The lead drug candidate at Ocera is designed to treat a condition that sometimes afflicts people with damaged livers and that causes them to lose the ability to fully break down toxins like ammonia. This means that ammonia levels build up in the bloodstream, and eventually penetrate into the brain, causing cognitive defects like a lack of concentration and slow reaction times, says Ocera CEO Laurent Fischer. Estimates vary widely on how many people really suffer from hepatic encephalopathy, partly because it’s hard to diagnose. But the figure is somewhere between 30 and 80 percent of the 1 million people in the U.S. with cirrhosis, Fischer says. If Ocera is on the right track, its drug will get rid of some of that ammonia circulating through the bloodstream, and this will help people with liver damage to stay mentally sharp.
“People with mild hepatic encephalopathy have more car accidents, they’re more likely to lose their job, suffer falls, and have a poor quality of life,” Fischer says.

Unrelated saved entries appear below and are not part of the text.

(* ===== verification/UsbHcMem.v ===== *)
(** * The USB host controller's memory pool: operations

    Models [QuarkSouthCluster/Usb/Ohci/Dxe/UsbHcMem.c]: a pool is a linked list of blocks, each
    with its bit array ([UsbHcBits]) and a buffer that is mapped for the controller. The blocks
    live in a heap of their own, by address, so that the list's pointers are what they are in the
    code; the firmware's services are the interface [HcServices]. *)

From S2P Require Import Prelude UsbHcBits.
From stdpp Require Import gmap.
#[local] Open Scope Z_scope.

(** ** The services outside the file *)

Class HcServices (E : Type) := {
  AllocatePool : Z -> M E Z;
  AllocateZeroPool : Z -> M E Z;
  FreePool : Z -> M E unit;
  (* PciIo: pages to address; address and size to size, bus address and mapping *)
  AllocateBuffer : Z -> M E (EFI_STATUS * Z);
  Map : Z -> Z -> M E (EFI_STATUS * Z * Z * Z);
  Unmap : Z -> M E unit;
  FreeBuffer : Z -> Z -> M E unit;
  (* macros of the UEFI headers *)
  EFI_PAGE_SIZE : Z;
  EFI_PAGES_TO_SIZE : Z -> Z;
  EFI_SIZE_TO_PAGES : Z -> Z
}.

(** [Self] is the address of the pool. *)
Record USBHC_MEM_POOL := { Self : Z; Check4G : bool; Which4G : Z; Head : Z }.

(** Sizes of the two structures with 32-bit pointers. *)
Definition sizeof_USBHC_MEM_BLOCK : Z := 28.
Definition sizeof_USBHC_MEM_POOL : Z := 16.

(** The firmware, the blocks by address, and the bytes of memory. *)
Record hc (E : Type) := { env : E; heap : gmap Z USBHC_MEM_BLOCK; mem : Z -> Z }.
Arguments env {E} _.
Arguments heap {E} _.
Arguments mem {E} _.

Section Ops.
Context {E : Type} {HS : HcServices E}.

Definition on_env {A} (m : M E A) : M (hc E) A := fun s =>
  match m s.(env) with Some (a, e) => Some (a, {| env := e; heap := s.(heap); mem := s.(mem) |}) | None => None end.

(** A 32-bit signed difference of pointers. *)
Definition s32 (x : Z) : Z := if u32 x <? 2 ^ 31 then u32 x else u32 x - 2 ^ 32.

(** Access to a block: its address must be that of a block. *)
Definition deref (p : Z) : M (hc E) USBHC_MEM_BLOCK := s ← get; lift (s.(heap) !! p).
Definition put_block (p : Z) (b : USBHC_MEM_BLOCK) : M (hc E) unit :=
  modify (fun s => {| env := s.(env); heap := <[p := b]> s.(heap); mem := s.(mem) |}).

(** [gBS->FreePool] on a block: it is gone. *)
Definition free_block (p : Z) : M (hc E) unit :=
  _ ← on_env (FreePool p);
  modify (fun s => {| env := s.(env); heap := delete p s.(heap); mem := s.(mem) |}).

Definition ZeroMem (p Size : Z) : M (hc E) unit :=
  modify (fun s => {| env := s.(env); heap := s.(heap);
                      mem := fun a => if (p <=? a) && (a <? p + Size) then 0 else s.(mem) a |}).

(** A bound on the length of a list of blocks. *)
Definition list_fuel : M (hc E) nat := s ← get; mret (S (size s.(heap))).

Definition UsbHcAllocMemBlock (Pool : USBHC_MEM_POOL) (Pages : Z) : M (hc E) Z :=
  Block ← on_env (AllocateZeroPool sizeof_USBHC_MEM_BLOCK);
  if Block =? 0 then mret 0 else
  _ ← ASSERT (USBHC_MEM_UNIT * 8 <=? EFI_PAGE_SIZE);
  let BufLen := EFI_PAGES_TO_SIZE Pages in
  let BitsLen := BufLen / (USBHC_MEM_UNIT * 8) in
  Bits ← on_env (AllocateZeroPool BitsLen);
  let b := {| Bits := Bits; BitArray := replicate (Z.to_nat BitsLen) 0; BitsLen := BitsLen; Buf := 0;
              BufHost := 0; BufLen := BufLen; Mapping := 0; Next := 0 |} in
  _ ← put_block Block b;
  if Bits =? 0 then _ ← free_block Block; mret 0 else
  '(Status, BufHost) ← on_env (AllocateBuffer Pages);
  if EFI_ERROR Status then _ ← on_env (FreePool Bits); _ ← free_block Block; mret 0 else
  '(Status, Bytes, MappedAddr, Mapping) ← on_env (Map BufHost (EFI_PAGES_TO_SIZE Pages));
  if EFI_ERROR Status || negb (Bytes =? EFI_PAGES_TO_SIZE Pages) then
    _ ← on_env (FreeBuffer Pages BufHost); _ ← on_env (FreePool Bits); _ ← free_block Block; mret 0
  else if Pool.(Check4G) && negb (Pool.(Which4G) =? USB_HC_HIGH_32BIT MappedAddr) then
    _ ← on_env (Unmap Mapping);
    _ ← on_env (FreeBuffer Pages BufHost); _ ← on_env (FreePool Bits); _ ← free_block Block; mret 0
  else
    _ ← put_block Block {| Bits := Bits; BitArray := b.(BitArray); BitsLen := BitsLen; Buf := u32 MappedAddr;
                           BufHost := BufHost; BufLen := BufLen; Mapping := Mapping; Next := 0 |};
    mret Block.

Definition UsbHcFreeMemBlock (Pool : USBHC_MEM_POOL) (Block : Z) : M (hc E) unit :=
  _ ← ASSERT (negb (Block =? 0));
  b ← deref Block;
  _ ← on_env (Unmap b.(Mapping));
  _ ← on_env (FreeBuffer (EFI_SIZE_TO_PAGES b.(BufLen)) b.(BufHost));
  _ ← on_env (FreePool b.(Bits));
  free_block Block.

Definition contains (b : USBHC_MEM_BLOCK) (Mem AllocSize : Z) : bool :=
  (b.(BufHost) <=? Mem) && (u32 (Mem + AllocSize) <=? u32 (b.(BufHost) + b.(BufLen))).

(** The search for the block that contains a range: 0 when there is none. *)
Fixpoint find_loop (n : nat) (Mem AllocSize Block : Z) : M (hc E) Z :=
  match n with
  | O => stop
  | S n =>
      if Block =? 0 then mret 0
      else
        b ← deref Block;
        if contains b Mem AllocSize then mret Block else find_loop n Mem AllocSize b.(Next)
  end.

Definition UsbHcGetPciAddressForHostMem (Pool : USBHC_MEM_POOL) (Mem Size : Z) : M (hc E) Z :=
  let AllocSize := USBHC_MEM_ROUND Size in
  if Mem =? 0 then mret 0 else
  n ← list_fuel;
  Block ← find_loop n Mem AllocSize Pool.(Head);
  _ ← ASSERT (negb (Block =? 0));
  b ← deref Block;
  let Offset := u32 (Mem - b.(BufHost)) in
  mret (u32 (b.(Buf) + Offset)).

Definition UsbHcInsertMemBlockToPool (Head Block : Z) : M (hc E) unit :=
  _ ← ASSERT (negb (Head =? 0) && negb (Block =? 0));
  h ← deref Head;
  b ← deref Block;
  _ ← put_block Block (set_Next h.(Next) b);
  h ← deref Head;
  put_block Head (set_Next Block h).

Fixpoint unlink_loop (n : nat) (BlockToUnlink Block : Z) : M (hc E) unit :=
  match n with
  | O => stop
  | S n =>
      if Block =? 0 then mret tt
      else
        b ← deref Block;
        if b.(Next) =? BlockToUnlink then
          u ← deref BlockToUnlink;
          _ ← put_block Block (set_Next u.(Next) b);
          u ← deref BlockToUnlink;
          put_block BlockToUnlink (set_Next 0 u)
        else unlink_loop n BlockToUnlink b.(Next)
  end.

Definition UsbHcUnlinkMemBlock (Head BlockToUnlink : Z) : M (hc E) unit :=
  _ ← ASSERT (negb (Head =? 0) && negb (BlockToUnlink =? 0));
  n ← list_fuel;
  unlink_loop n BlockToUnlink Head.

(** The new pool, or nothing. *)
Definition UsbHcInitMemPool (Check4G : bool) (Which4G : Z) : M (hc E) (option USBHC_MEM_POOL) :=
  Pool ← on_env (AllocatePool sizeof_USBHC_MEM_POOL);
  if Pool =? 0 then mret None else
  Head ← UsbHcAllocMemBlock {| Self := Pool; Check4G := Check4G; Which4G := Which4G; Head := 0 |}
           USBHC_MEM_DEFAULT_PAGES;
  if Head =? 0 then _ ← on_env (FreePool Pool); mret None
  else mret (Some {| Self := Pool; Check4G := Check4G; Which4G := Which4G; Head := Head |}).

Fixpoint free_loop (n : nat) (Pool : USBHC_MEM_POOL) (Block : Z) : M (hc E) unit :=
  match n with
  | O => stop
  | S n =>
      if Block =? 0 then mret tt
      else
        _ ← UsbHcUnlinkMemBlock Pool.(Head) Block;
        _ ← UsbHcFreeMemBlock Pool Block;
        h ← deref Pool.(Head);
        free_loop n Pool h.(Next)
  end.

Definition UsbHcFreeMemPool (Pool : USBHC_MEM_POOL) : M (hc E) EFI_STATUS :=
  _ ← ASSERT (negb (Pool.(Head) =? 0));
  n ← list_fuel;
  h ← deref Pool.(Head);
  _ ← free_loop n Pool h.(Next);
  _ ← UsbHcFreeMemBlock Pool Pool.(Head);
  _ ← on_env (FreePool Pool.(Self));
  mret EFI_SUCCESS.

(** The loop of [UsbHcAllocateMem] over the blocks that exist. *)
Fixpoint alloc_loop (n : nat) (Size Units Block : Z) : M (hc E) Z :=
  match n with
  | O => stop
  | S n =>
      if Block =? 0 then mret 0
      else
        b ← deref Block;
        '(Mem, b) ← lift (UsbHcAllocMemFromBlock b Units);
        _ ← put_block Block b;
        if negb (Mem =? 0) then _ ← ZeroMem Mem Size; mret Mem
        else alloc_loop n Size Units b.(Next)
  end.

Definition UsbHcAllocateMem (Pool : USBHC_MEM_POOL) (Size : Z) : M (hc E) Z :=
  let AllocSize := USBHC_MEM_ROUND Size in
  _ ← ASSERT (negb (Pool.(Head) =? 0));
  n ← list_fuel;
  Mem ← alloc_loop n Size (AllocSize / USBHC_MEM_UNIT) Pool.(Head);
  if negb (Mem =? 0) then mret Mem else
  let Pages := if AllocSize >? EFI_PAGES_TO_SIZE USBHC_MEM_DEFAULT_PAGES
               then u32 (EFI_SIZE_TO_PAGES AllocSize + 1) else USBHC_MEM_DEFAULT_PAGES in
  NewBlock ← UsbHcAllocMemBlock Pool Pages;
  if NewBlock =? 0 then mret 0 else
  _ ← UsbHcInsertMemBlockToPool Pool.(Head) NewBlock;
  b ← deref NewBlock;
  '(Mem, b) ← lift (UsbHcAllocMemFromBlock b (AllocSize / USBHC_MEM_UNIT));
  _ ← put_block NewBlock b;
  if negb (Mem =? 0) then _ ← ZeroMem Mem Size; mret Mem else mret Mem.

Definition UsbHcFreeMem (Pool : USBHC_MEM_POOL) (Mem Size : Z) : M (hc E) unit :=
  let AllocSize := USBHC_MEM_ROUND Size in
  n ← list_fuel;
  Block ← find_loop n Mem AllocSize Pool.(Head);
  _ ← (if Block =? 0 then mret tt
       else
         b ← deref Block;
         let unit := Z.quot (s32 (Mem - b.(BufHost))) USBHC_MEM_UNIT in
         l ← lift (clear_loop (Z.to_nat (AllocSize / USBHC_MEM_UNIT)) b.(BitArray)
                     (u32 (Z.quot unit 8)) (u32 (Z.rem unit 8)));
         put_block Block (set_BitArray l b));
  _ ← ASSERT (negb (Block =? 0));
  b ← deref Block;
  if negb (Block =? Pool.(Head)) && UsbHcIsMemBlockEmpty b then
    _ ← UsbHcUnlinkMemBlock Pool.(Head) Block;
    UsbHcFreeMemBlock Pool Block
  else mret tt.
End Ops.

Ocera is still very much in the early stages of building a medical case, so it’s too early to say that the drug is really effective. But the company did present some data last month at the American Association for the Study of Liver Disease in Boston—known as The Liver Meeting—so I figured it was worth catching up on its story.
The company was started in January 2005 by Fischer and Eckard Weber, a partner with Domain Associates in San Diego. The idea was to take a product that was being marketed in Japan by Kureha as a treatment for kidney dialysis patients. The drug (AST-120) is an oral pill that’s designed to stay in the gut, without being absorbed into the bloodstream, which makes it less likely to have a surprising side effect. The drug is what’s called an adsorbent, loaded with carbon microspheres that are made to bind efficiently with toxins like ammonia and other metabolic byproducts in the gut, while avoiding common digestive enzymes or vitamins, Fisher says.
“It acts like a sponge in the gastrointestinal tract,” he says.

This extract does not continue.